Quand je découvre, dans les
années 1980/90, les livres de Jacques Henric : Archée, Carrousels, La
peinture et le mal, Adorations perpétuelles… ce qui me frappe d’emblée
c’est qu’ils intègrent tous les registres d’écriture : récit, journal
intime, poème en prose… avec une foule de détails liés à une traversée
singulière. Il y a du Faulkner chez Henric, une approche du mal marquée par une
nécessité brûlante : celle de dire ce qu’il en est, pour un écrivain
immergé dans la réalité, des chutes individuelles et collectives, des
effondrements du siècle et des débâcles intimes. Quelle vérité le récit
poétique peut-il arracher à la remontée des enfers ? Quelle écriture doit
s’imposer face au tissu déchiré des vies hasardeuses ? Comment montrer que
le monde ne repose que fragilement sur des images ? Autant de questions
qui captent et retiennent, surmontent et s’affrontent à la quête posée jadis
par Hölderlin : comment habiter, en effet, poétiquement le monde ?

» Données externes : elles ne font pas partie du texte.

(** The threshold of a logger made by [new Logger()], [addHandler] and
    [setLevel] is a number, [undefined] or an inherited object, never a
    string, a boolean or [null]; so the comparison in [log] never has a
    string to convert, and [log] does the same whatever the conversion of
    strings to numbers is taken to be. *)
Theorem built_logger_threshold (this : Logger.t) :
  built this ->
  ((exists n, Logger.level this = VNumber n) \/
   Logger.level this = VUndefined \/
   (exists o, Logger.level this = VObject o)) /\
  (forall (StringToNumber1 StringToNumber2 : string -> number)
          (level : number) (message date : string) (w : world),
     Logger.log StringToNumber1 this level message date w =
     Logger.log StringToNumber2 this level message date w).
Proof.
  intros Hb.
  assert (Hk : (exists n, Logger.level this = VNumber n) \/
               Logger.level this = VUndefined \/
               (exists o, Logger.level this = VObject o)).
  { induction Hb as [|this h _ IH|this this1 lvl _ _ Hset].
    - left. by eexists.
    - exact IH.
    - unfold Logger.setLevel in Hset.
      destruct (_checkLevel lvl) as [rv|e] eqn:E; [|discriminate].
      injection Hset as <-. simpl. by apply checkLevel_kinds in E. }
  split; [exact Hk|].
  intros S1 S2 level message date w. unfold Logger.log, less_equal.
  by destruct Hk as [[n ->] | [-> | [o ->]]].
Qed.

Lemma built_logger_threshold_witness :
  let this := Logger.Build [0%nat] EmptyString (VNumber (Finite 30)) in
  ((exists n, Logger.level this = VNumber n) \/
   Logger.level this = VUndefined \/
   (exists o, Logger.level this = VObject o)) /\
  (forall (StringToNumber1 StringToNumber2 : string -> number)
          (level : number) (message date : string) (w : world),
     Logger.log StringToNumber1 this level message date w =
     Logger.log StringToNumber2 this level message date w).
Proof.
  intros this. apply (built_logger_threshold this).
  apply (built_setLevel (Logger.addHandler Logger.initialize 0%nat) this
           (VString "WARN")).
  - apply built_addHandler, built_new.
  - reflexivity.
Defined.

(** [error], [debug], [info] and [warn] never throw on a logger whose
    handlers are objects of the store: each passes a rank [_levelToName]
    knows.  A method whose rank the threshold admits formats one record
    under the method's own name and calls every handler once with it; a
    method whose rank it does not admit leaves the world as it is. *)
Theorem convenience_methods_return
        (StringToNumber : string -> number) (this : Logger.t)
        (message date : string) (w : world) :
  Forall (fun h => is_Some (heap w !! h)) (Logger._handlers this) ->
  Forall (fun '(method, rank, name) =>
            exists w1,
              method StringToNumber this message date w = (Normal tt, w1) /\
              if less_equal StringToNumber (Logger.level this) rank then
                observed w1 =
                  observed w ++
                    format_returned (date +:+ " [" +:+ name +:+ "] - " +:+ message) ::
                    map (fun h =>
                           write_called h
                             (date +:+ " [" +:+ name +:+ "] - " +:+ message) VUndefined)
                      (Logger._handlers this)
              else w1 = w)
    [(Logger.error, LogLevel.ERROR, "ERROR"); (Logger.debug, LogLevel.DEBUG, "DEBUG");
     (Logger.info, LogLevel.INFO, "INFO"); (Logger.warn, LogLevel.WARN, "WARN")].
Proof.
  intros Hall.
  assert (Hlog : forall rank name,
             _levelToName (VNumber rank) = Normal name ->
             exists w1,
               Logger.log StringToNumber this rank message date w = (Normal tt, w1) /\
               if less_equal StringToNumber (Logger.level this) rank then
                 observed w1 =
                   observed w ++
                     format_returned (date +:+ " [" +:+ name +:+ "] - " +:+ message) ::
                     map (fun h =>
                            write_called h
                              (date +:+ " [" +:+ name +:+ "] - " +:+ message) VUndefined)
                       (Logger._handlers this)
               else w1 = w).
  { intros rank name Hname. unfold Logger.log.
    destruct (less_equal StringToNumber (Logger.level this) rank); [|by exists w].
    rewrite Hname, util_format_template.
    set (formatted := date +:+ " [" +:+ name +:+ "] - " +:+ message).
    destruct (forEach_handler_write (Logger._handlers this) formatted
                (with_observed (observed w ++ [format_returned formatted]) w))
      as (w1 & Hrun & _ & Hobs); [done|].
    exists w1. split; [exact Hrun|].
    rewrite Hobs. simpl. by rewrite <- app_assoc. }
  repeat match goal with
         | |- Forall _ (_ :: _) => apply List.Forall_cons
         | |- Forall _ [] => apply List.Forall_nil
         end; by apply Hlog.
Qed.

Lemma convenience_methods_return_witness :
  let w := World [ConsoleHandler_object true] true [] "/game" ∅ [] [] [] in
  let this := Logger.addHandler Logger.initialize 0%nat in
  (exists w1, Logger.debug (fun _ => NaN) this "x" "T" w = (Normal tt, w1) /\ w1 = w) /\
  (exists w1, Logger.warn (fun _ => NaN) this "x" "T" w = (Normal tt, w1) /\
     observed w1 = [format_returned "T [WARN] - x";
                    write_called 0%nat "T [WARN] - x" VUndefined]).
Proof.
  intros w this.
  pose proof (convenience_methods_return (fun _ => NaN) this "x" "T" w) as H.
  assert (Hall : Forall (fun h => is_Some (heap w !! h)) (Logger._handlers this))
    by (repeat constructor; simpl; eauto).
  specialize (H Hall).
  inversion H as [|? ? _ H1]; subst. inversion H1 as [|? ? Hdebug H2]; subst.
  inversion H2 as [|? ? _ H3]; subst. inversion H3 as [|? ? Hwarn _]; subst.
  split; [exact Hdebug | exact Hwarn].
Defined.

(** ** ConsoleHandler *)

(** A handler that is not ready prints nothing.  A ready one always ends
    with [console.log]; before it, it prints the message to [console.debug],
    [console.info], [console.warn] or [console.error] exactly when the
    level is DEBUG, INFO, WARN or ERROR, and to that stream only; it prints
    to none of them for any other level: one that is no number (absent, or
    the name of a level), [LogLevel.ALL], or any other number. *)
Theorem ConsoleHandler_write_streams (message : string) (level : value) (w : world) :
  ConsoleHandler.write false message level w = (Normal tt, w) /\
  exists routed,
    ConsoleHandler.write true message level w =
      (Normal tt,
       with_console_out (console_out w ++ routed ++ [(console_log, message)]) w) /\
    (routed = [] \/ exists s, routed = [(s, message)] /\ s <> console_log) /\
    (typeof level <> "number" -> routed = []) /\
    (level = VNumber LogLevel.ALL -> routed = []) /\
    (forall s, routed = [(s, message)] <->
       (s, level) ∈ [(console_debug, VNumber LogLevel.DEBUG);
                     (console_info, VNumber LogLevel.INFO);
                     (console_warn, VNumber LogLevel.WARN);
                     (console_error, VNumber LogLevel.ERROR)]).
Proof.
  split; [reflexivity|].
  assert (Hnone : forall s,
            (forall z, z ∈ [10; 20; 30; 40] -> level <> VNumber (Finite z)) ->
            (@nil (stream * string) = [(s, message)] <->
             (s, level) ∈ [(console_debug, VNumber LogLevel.DEBUG);
                           (console_info, VNumber LogLevel.INFO);
                           (console_warn, VNumber LogLevel.WARN);
                           (console_error, VNumber LogLevel.ERROR)])).
  { intros s Hz. split; [discriminate|]. intros Hin. exfalso.
    rewrite !elem_of_cons, elem_of_nil in Hin.
    destruct Hin as [[= _ E] | [[= _ E] | [[= _ E] | [[= _ E] | []]]]];
      revert E; apply Hz; rewrite !elem_of_cons; tauto. }
  assert (Hone : forall s0 z0 s,
            (s0, VNumber (Finite z0)) ∈
              [(console_debug, VNumber LogLevel.DEBUG);
               (console_info, VNumber LogLevel.INFO);
               (console_warn, VNumber LogLevel.WARN);
               (console_error, VNumber LogLevel.ERROR)] ->
            (forall s1, (s1, VNumber (Finite z0)) ∈
               [(console_debug, VNumber LogLevel.DEBUG);
                (console_info, VNumber LogLevel.INFO);
                (console_warn, VNumber LogLevel.WARN);
                (console_error, VNumber LogLevel.ERROR)] -> s1 = s0) ->
            ([(s0, message)] = [(s, message)] <->
             (s, VNumber (Finite z0)) ∈
               [(console_debug, VNumber LogLevel.DEBUG);
                (console_info, VNumber LogLevel.INFO);
                (console_warn, VNumber LogLevel.WARN);
                (console_error, VNumber LogLevel.ERROR)])).
  { intros s0 z0 s Hin Huniq. split.
    - by intros [= <-].
    - intros Hs. by rewrite (Huniq s Hs). }
  assert (Huniq : forall s0 z0 s1,
            (s0, VNumber (Finite z0)) ∈
              [(console_debug, VNumber LogLevel.DEBUG);
               (console_info, VNumber LogLevel.INFO);
               (console_warn, VNumber LogLevel.WARN);
               (console_error, VNumber LogLevel.ERROR)] ->
            (s1, VNumber (Finite z0)) ∈
              [(console_debug, VNumber LogLevel.DEBUG);
               (console_info, VNumber LogLevel.INFO);
               (console_warn, VNumber LogLevel.WARN);
               (console_error, VNumber LogLevel.ERROR)] -> s1 = s0).
  { intros s0 z0 s1. rewrite !elem_of_cons, !elem_of_nil.
    unfold LogLevel.DEBUG, LogLevel.INFO, LogLevel.WARN, LogLevel.ERROR.
    intros H1 H2. destruct_or!; simplify_eq; done. }
  destruct w as [hp c co lp fl pd un ob].
  destruct level as [| | b | [z| | |] | s | o];
    try (exists []; repeat split; try (by left); try done;
         try (by apply Hnone); try (apply Hnone; done);
         unfold ConsoleHandler.write, mbind, M_bind, emit, with_console_out; simpl;
         by rewrite <- ?app_assoc).
  unfold ConsoleHandler.write. simpl strict_equal.
  destruct (Z.eqb_spec z 10) as [-> | H10].
  { exists [(console_debug, message)]. simpl.
    unfold mbind, M_bind, emit, with_console_out. simpl. rewrite <- app_assoc.
    split; [done|]. split; [right; by eexists|]. split; [done|]. split; [done|].
    intros s0. apply Hone; [rewrite !elem_of_cons; tauto|].
    intros s1 Hs1. apply (Huniq _ 10); [rewrite !elem_of_cons; tauto|done]. }
  destruct (Z.eqb_spec z 20) as [-> | H20].
  { exists [(console_info, message)]. simpl.
    unfold mbind, M_bind, emit, with_console_out. simpl. rewrite <- app_assoc.
    split; [done|]. split; [right; by eexists|]. split; [done|]. split; [done|].
    intros s0. apply Hone; [rewrite !elem_of_cons; tauto|].
    intros s1 Hs1. apply (Huniq _ 20); [rewrite !elem_of_cons; tauto|done]. }
  destruct (Z.eqb_spec z 30) as [-> | H30].
  { exists [(console_warn, message)]. simpl.
    unfold mbind, M_bind, emit, with_console_out. simpl. rewrite <- app_assoc.
    split; [done|]. split; [right; by eexists|]. split; [done|]. split; [done|].
    intros s0. apply Hone; [rewrite !elem_of_cons; tauto|].
    intros s1 Hs1. apply (Huniq _ 30); [rewrite !elem_of_cons; tauto|done]. }
  destruct (Z.eqb_spec z 40) as [-> | H40].
  { exists [(console_error, message)]. simpl.
    unfold mbind, M_bind, emit, with_console_out. simpl. rewrite <- app_assoc.
    split; [done|]. split; [right; by eexists|]. split; [done|]. split; [done|].
    intros s0. apply Hone; [rewrite !elem_of_cons; tauto|].
    intros s1 Hs1. apply (Huniq _ 40); [rewrite !elem_of_cons; tauto|done]. }
  exists []. split; [done|]. split; [by left|]. split; [done|]. split; [done|].
  intros s0. apply Hnone. intros z0 Hz0 [= ->]. revert Hz0.
  rewrite !elem_of_cons, elem_of_nil. lia.
Qed.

C’est le vrai point de départ d’une question dont le témoignage est toujours
sûr et qui dévoile toutes les figures – tous les semblants – pouvant naître
d’une confrontation avec le réel.
Politique participe, librement et souverainement, à ce dévoilement. Ici,
l’éclairage autobiographique déjoue les incitations à parler au nom d’une
communauté, d’une famille d’esprit en prenant congé, jusque dans la polémique,
avec les figures récurrentes du nihilisme et du langage d’inquisition, bouffi
d’impératif et de morale. Né en 1938, Henric appartient à cette génération qui
s’est engagée dans le champ idéologique et littéraire. Instituteur en province
dans les années 60 et très tôt averti de la violence inhérente à l’espèce
humaine, il collabore à des journaux communistes, notamment France Nouvelle,
dont il tient chaque semaine la rubrique littéraire. Il sera, avec Jean-Louis
Houdebine et Guy Scarpetta, à l’initiative d’un rapprochement entre les
intellectuels communistes et les jeunes écrivains de la revue Tel Quel (Philippe
Sollers et le poète Marcelin Pleynet notamment). Henric, qui toujours fut
réfractaire à toute inféodation de la littérature à la politique, multiplie les
anecdotes et les péripéties, dresse des portraits souvent grinçants (Aragon aux
obsèques d’Elsa Triolet), touchants (Pierre Rottenberg et son dévouement pour Tel
Quel) et parfois féroces (sur Jacques Laurent, Antoine Blondin et Roger
Nimier). Sa participation à Tel Quel, son amitié jamais démentie pour
Sollers puis la création, avec Catherine Millet, de la revue Artpress,
corrigent avec brio la mémoire flouée et les récits tronqués sur l’histoire de
cette génération.
©Pascal Boulanger
Signalons, dans la nouvelle revue que dirige Henri Poncet : Passage à l’acte, un fronton consacré à Jacques Henric, avec les contribution de Philippe Forest, Elisabeth Joannès, Andrée Barret et un entretien, par Pascal Boulanger, avec Jacques Henric.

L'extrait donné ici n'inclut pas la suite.